← Back to Projects

Coherent Value Systems: AITA Experiment

August 2, 2025

1. Introduction

I saw this tweet a little while back:

This made me curious about the value systems that LLMs have, specifically when it comes to assigning individuals blame in real situations. I decided to set aside some time over the weekend to vibecode and build out a small experiment to try and understand this a little better.

This experiment uses the "Am I the Asshole?" (AITA) subreddit as a testing ground for AI moral judgment. AITA provides thousands of real-world moral disputes where people vote on who's right and wrong - perfect for comparing AI decisions against human consensus.

GitHub Repository: latent-ethics-llms

The experiment tests AI models in three different ways:

  1. Direct judgment accuracy – does the model's first-pass verdict match the crowd majority
  2. Adversarial debate resilience – when two copies of the model argue opposite sides, and a third acts as judge, does deliberation converge toward the human consensus or away from it?
  3. Framing sensitivity – do verdicts flip when the dilemma is rewritten from "I did X" to "someone did X to me," holding facts constant?

2. Framework

2.1 Moral Philosophical Scope

Contemporary ethics in practicality are typically propped up by three primary pillars:

None of these philosophical frameworks perfectly capture how people actually make moral decisions in everyday life. Psychology research shows that most people rely on intuitive feelings about fairness, harm, loyalty, and similar values. This project isn't trying to determine absolute moral truth - it's simply comparing how AI models behave versus what happens when lots of real people judge the same situation.

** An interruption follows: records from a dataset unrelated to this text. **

(* ===== verification/RateLimit.v ===== *)
(** * Rate limiting ([node/ratelimit.go])

    The token bucket of [golang.org/x/time/rate] is the interface
    [RateLimiter]; on top of it, the per-IP limiter store and the per-object
    limiter map, each a finite map that grows by one bucket for every key seen
    and never shrinks.  Times are nanoseconds. *)

From S2P Require Import Prelude GoStrings.

(** ** golang.org/x/time/rate *)

(** [Allow t] is [lim.Allow()] at time [t].  A [float64] is only parsed and
    passed on. *)
Class RateLimiter := {
  float64 : Type;
  float64_of_Z : Z → float64;
  strconv_ParseFloat : string → option float64;
  Limit : Type;
  rate_Limit : float64 → Limit;
  rate_Every : Z → Limit;
  limiter : Type;
  NewLimiter : Limit → Z → limiter;
  Allow : Z → limiter → bool * limiter;
}.

(** The answers of a limiter at a sequence of times, counted. *)
Fixpoint granted {R : RateLimiter} (ts : list Z) (l : limiter) : Z :=
  match ts with
  | [] => 0
  | t :: ts' => let '(ok, l') := Allow t l in (if ok then 1 else 0) + granted ts' l'
  end.

(** Times in order, none before [t0]. *)
Fixpoint ordered (t0 : Z) (ts : list Z) : Prop :=
  match ts with
  | [] => True
  | t :: ts' => t0 ≤ t ∧ ordered t ts'
  end.

(** The documented behaviour: a bucket of [b] tokens, full at first, refilled
    by one token per period. *)
Class RateLimiterLaws (R : RateLimiter) : Prop := {
  granted_bound p b t ts : 0 < p → 0 ≤ b → ordered t (t :: ts) →
    granted (t :: ts) (NewLimiter (rate_Every p) b) ≤ b + (List.last ts t - t) `div` p;
  granted_burst p b t ts : 0 < p → ordered t ts → len ts ≤ b →
    granted ts (NewLimiter (rate_Every p) b) = len ts;
}.

(** ** The limiters *)

Section limiters.
Context {R : RateLimiter}.

(** [ipLimiterStore]. *)
Record ipLimiterStore := mkIPLimiterStore {
  limiters : gmap string limiter;
  lim_r : Limit;
  lim_b : Z;
}.

Definition newIPLimiterStore (r : float64) (b : Z) : ipLimiterStore :=
  mkIPLimiterStore ∅ (rate_Limit r) b.

(** [get(ip)] returns a pointer into the map: the limiter is updated there. *)
Definition get (ip : string) : M ipLimiterStore limiter := λ l,
  match limiters l !! ip with
  | Some lim => (Ret lim, l)
  | None =>
      let lim := NewLimiter (lim_r l) (lim_b l) in
      (Ret lim, mkIPLimiterStore (<[ip := lim]> (limiters l)) (lim_r l) (lim_b l))
  end.

(** [globalIPLimiter.get(ip).Allow()] at time [now]. *)
Definition ip_Allow (now : Z) (ip : string) : M ipLimiterStore bool :=
  lim ← get ip;
  let '(ok, lim') := Allow now lim in
  _ ← modify (λ l, mkIPLimiterStore (<[ip := lim']> (limiters l)) (lim_r l) (lim_b l));
  mret ok.

(** The key a remote address is limited under. *)
Definition remote_ip (RemoteAddr : string) : string := Split_0 RemoteAddr ":".

Definition objectLimit : Z := 10 ^ 9.
Definition objectBurst : Z := 5.

(** [checkObjectRateLimit(objectID)] at time [now], on [objectLimiters], a
    [sync.Map]. *)
Definition checkObjectRateLimit (now : Z) (objectID : string) : M (gmap string limiter) bool := λ m,
  let key := "obj:" +:+ objectID in
  let lim := default (NewLimiter (rate_Every objectLimit) objectBurst) (m !! key) in
  let '(ok, lim') := Allow now lim in
  (Ret ok, <[key := lim']> m).

(** ** Properties *)

(** Calls to [checkObjectRateLimit] at the given times, and how many of those
    for the object [o] were allowed. *)
Fixpoint object_calls (o : string) (calls : list (Z * string)) (m : (gmap string limiter)) : Z :=
  match calls with
  | [] => 0
  | (t, o') :: cs =>
      match checkObjectRateLimit t o' m with
      | (Ret ok, m') =>
          (if decide (o' = o) then if ok then 1 else 0 else 0) + object_calls o cs m'
      | (Panic _, m') => object_calls o cs m'
      end
  end.

(** The times at which [o] was asked for. *)
Definition times_of (o : string) (calls : list (Z * string)) : list Z :=
  (filter (λ c, c.2 = o) calls).*1.

Lemma times_of_cons o t o' cs :
  times_of o ((t, o') :: cs) = if decide (o' = o) then t :: times_of o cs else times_of o cs.
Proof. unfold times_of, filter. cbn. by case_decide. Qed.

(** Objects do not share tokens: what an object is granted depends on the calls
    for it alone. *)
Lemma object_calls_granted o calls m :
  object_calls o calls m =
  granted (times_of o calls)
    (default (NewLimiter (rate_Every objectLimit) objectBurst) (m !! ("obj:" +:+ o))).
Proof.
  revert m; induction calls as [|[t o'] cs IH]; intros m; [done|].
  cbn [object_calls]. unfold checkObjectRateLimit.
  destruct (Allow t _) as [ok lim'] eqn:EA. rewrite IH.
  rewrite times_of_cons. case_decide as E.
  - subst o'. cbn [granted]. rewrite EA, lookup_insert_eq. done.
  - rewrite lookup_insert_ne; [done|]. intros H. apply E. by apply (inj (String.append _)) in H.
Qed.

Lemma times_of_ordered o calls t0 :
  ordered t0 calls.*1 → ordered t0 (times_of o calls).
Proof.
  revert t0; induction calls as [|[t o'] cs IH]; intros t0; [done|].
  rewrite times_of_cons. intros [Ht Hcs]. case_decide; cbn.
  - split; [done|]. by apply IH.
  - apply IH. clear IH. destruct cs as [|[t' ?] ?]; cbn in *; [done|]. split; [lia|tauto].
Qed.

Lemma checkObjectRateLimit_Ret now o m :
  ∃ ok m', checkObjectRateLimit now o m = (Ret ok, m') ∧
    dom m' = {["obj:" +:+ o]} ∪ dom m.
Proof.
  unfold checkObjectRateLimit. destruct (Allow _ _) as [ok l]. do 2 eexists. split; [done|].
  apply dom_insert_L.
Qed.

Lemma ip_Allow_Ret now ip l :
  ∃ ok l', ip_Allow now ip l = (Ret ok, l') ∧
    dom (limiters l') = {[ip]} ∪ dom (limiters l).
Proof.
  unfold ip_Allow, get. unfold_M. destruct (limiters l !! ip) as [lim|] eqn:E.
  - destruct (Allow now lim) as [ok l']. do 2 eexists. split; [done|]. apply dom_insert_L.
  - destruct (Allow now _) as [ok l']. do 2 eexists. split; [done|]. cbn.
    rewrite !dom_insert_L. set_solver.
Qed.

(** an IPv6 remote address is limited under the text before its first
    colon, so that all addresses with the same first group share one bucket. *)
Theorem remote_ip_IPv6 g rest rest' :
  contains ":" g = false →
  remote_ip ("[" +:+ g +:+ ":" +:+ rest) = remote_ip ("[" +:+ g +:+ ":" +:+ rest').
Proof.
  intros Hg. unfold remote_ip. rewrite !(string_app_assoc "[" g).
  change (":" +:+ ?r) with (String ":" r).
  rewrite !(Split_0_prefix ":"); [done|..]; by cbn.
Qed.

Context {RL : RateLimiterLaws R}.

(** C28: over any run of requests in time order, one object is granted at
    most its burst of 5 and then one request per second, whatever is asked for
    other objects. *)
Theorem object_rate_bound o calls t0 t ts :
  ordered t0 calls.*1 → times_of o calls = t :: ts →
  object_calls o calls ∅ ≤ 5 + (List.last ts t - t) `div` 10 ^ 9.
Proof.
  intros Ho Ht. rewrite object_calls_granted, lookup_empty, Ht.
  pose proof (times_of_ordered o _ _ Ho) as Hs. rewrite Ht in Hs. cbn in Hs.
  apply granted_bound; [done..|]. cbn. split; [lia|tauto].
Qed.

(** the first 5 requests for an object are all granted. *)
Theorem object_rate_burst o calls t0 :
  ordered t0 calls.*1 → len (times_of o calls) ≤ 5 →
  object_calls o calls ∅ = len (times_of o calls).
Proof.
  intros Ho Hl. rewrite object_calls_granted, lookup_empty.
  by apply (granted_burst _ _ t0); [|apply times_of_ordered|].
Qed.

End limiters.

(** ** A concrete limiter

    A token bucket in whole nanoseconds of credit: [period] of it buys one
    event, and there are never more than [burst] periods of it. *)

Module ToyRate.

Record bucket := mkBucket { period : Z; burst : Z; credit : Z; last : option Z }.

Definition allow (t : Z) (l : bucket) : bool * bucket :=
  let elapsed := match last l with None => 0 | Some t0 => Z.max 0 (t - t0) end in
  let c := Z.min (burst l * period l) (credit l + elapsed) in
  if period l <=? c then (true, mkBucket (period l) (burst l) (c - period l) (Some t))
  else (false, mkBucket (period l) (burst l) c (Some t)).

#[export] Instance limiter_impl : RateLimiter := {|
  float64 := Z;
  float64_of_Z z := z;
  strconv_ParseFloat := Atoi;
  Limit := Z;
  rate_Limit r := 10 ^ 9 `div` Z.max 1 r;
  rate_Every p := p;
  limiter := bucket;
  NewLimiter p b := mkBucket p b (b * p) None;
  Allow := allow;
|}.

Lemma last_cons_default (t t0 : Z) ts : List.last (t :: ts) t0 = List.last ts t.
Proof.
  revert t t0. induction ts as [|x ts IH]; intros t t0; [done|].
  transitivity (List.last ts x); [apply (IH x t0)|symmetry; apply (IH x t)].
Qed.

Lemma granted_credit p b c t0 ts :
  0 < p → 0 ≤ c → 0 ≤ b → ordered t0 ts →
  p * granted ts (mkBucket p b c (Some t0)) ≤ c + (List.last ts t0 - t0).
Proof.
  intros Hp Hc Hb. revert c t0 Hc. induction ts as [|t ts IH]; intros c t0 Hc; [cbn; lia|].
  intros [Ht Ho]. rewrite last_cons_default.
  cbn [granted Allow limiter_impl]. unfold allow. cbn [last period burst credit].
  destruct (Z.leb_spec p (Z.min (b * p) (c + Z.max 0 (t - t0)))).
  - specialize (IH (Z.min (b * p) (c + Z.max 0 (t - t0)) - p) t ltac:(lia) Ho). lia.
  - specialize (IH (Z.min (b * p) (c + Z.max 0 (t - t0))) t ltac:(nia) Ho). nia.
Qed.

Lemma granted_all p b c o t0 ts :
  0 < p → len ts * p ≤ c → len ts ≤ b → ordered t0 ts →
  granted ts (mkBucket p b c o) = len ts.
Proof.
  intros Hp. revert c o t0. induction ts as [|t ts IH]; intros c o t0; [done|].
  rewrite !len_cons. intros Hc Hb [Ht Ho]. pose proof (len_nonneg ts).
  cbn [granted Allow limiter_impl]. unfold allow. cbn [last period burst credit].
  set (e := match o with None => 0 | Some _ => _ end).
  assert (0 ≤ e) by (subst e; destruct o; lia).
  rewrite (proj2 (Z.leb_le _ _)) by nia.
  rewrite (IH _ _ t); [done|nia|lia|done].
Qed.

#[export] Instance laws : RateLimiterLaws limiter_impl.
Proof.
  split.
  - intros p b t ts Hp Hb [_ Ho]. apply Z.le_sub_le_add_l, Z.div_le_lower_bound; [done|].
    cbn [granted NewLimiter Allow rate_Every limiter_impl]. unfold allow.
    cbn [last period burst credit]. rewrite Z.add_0_r, Z.min_id.
    destruct (Z.leb_spec p (b * p)).
    + pose proof (granted_credit p b (b * p - p) t ts Hp ltac:(lia) Hb Ho). lia.
    + pose proof (granted_credit p b (b * p) t ts Hp ltac:(nia) Hb Ho). lia.
  - intros p b t ts Hp Ho Hl. cbn [NewLimiter rate_Every limiter_impl].
    eapply granted_all; [done|apply Z.mul_le_mono_nonneg_r; lia|done..].
Qed.

End ToyRate.

#[local] Existing Instance ToyRate.limiter_impl.
#[local] Existing Instance ToyRate.laws.

(** Eight requests within two seconds, seven of them for one object. *)
Lemma object_rate_bound_witness :
  object_calls "o" [(0, "o"); (0, "p"); (0, "o"); (1, "o"); (1, "o"); (1, "o");
                    (2, "o"); (2000000000, "o")] ∅ ≤ 5 + (2000000000 - 0) `div` 10 ^ 9.
Proof.
  apply (object_rate_bound "o" _ 0 0 [0; 1; 1; 1; 2; 2000000000]); [|reflexivity].
  cbn. lia.
Defined.

Lemma object_rate_burst_witness :
  object_calls "o" [(0, "o"); (0, "p"); (0, "o"); (1, "o")] ∅ = 3.
Proof.
  apply (object_rate_burst "o" [(0, "o"); (0, "p"); (0, "o"); (1, "o")] 0); [cbn; lia|].
  vm_compute. discriminate.
Defined.

Lemma remote_ip_IPv6_witness :
  remote_ip "[2001:db8::1]:4000" = remote_ip "[2001:beef::2]:80".
Proof.
  apply (remote_ip_IPv6 "2001" "db8::1]:4000" "beef::2]:80"). reflexivity.
Defined.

The AITA dataset forms a descriptive-utilitarian proxy. Posts on Am I the Asshole? (AITA) subreddit receives thousands of crowd votes assigning one of four labels:

Although the vote does not constitute an objective moral truth, it approximates a descriptive-utilitarian stance: the winning label is the option that maximises expressed social approval within the crowd.

2.1.1 Assumptions and Limitations

This experiment relies on two key assumptions:

  1. Human consensus as baseline: The AITA majority vote serves as the reference point for "aligned" behavior. When AI models disagree with this consensus, it suggests potential misalignment, regardless of what philosophical theory might justify the AI's different judgment.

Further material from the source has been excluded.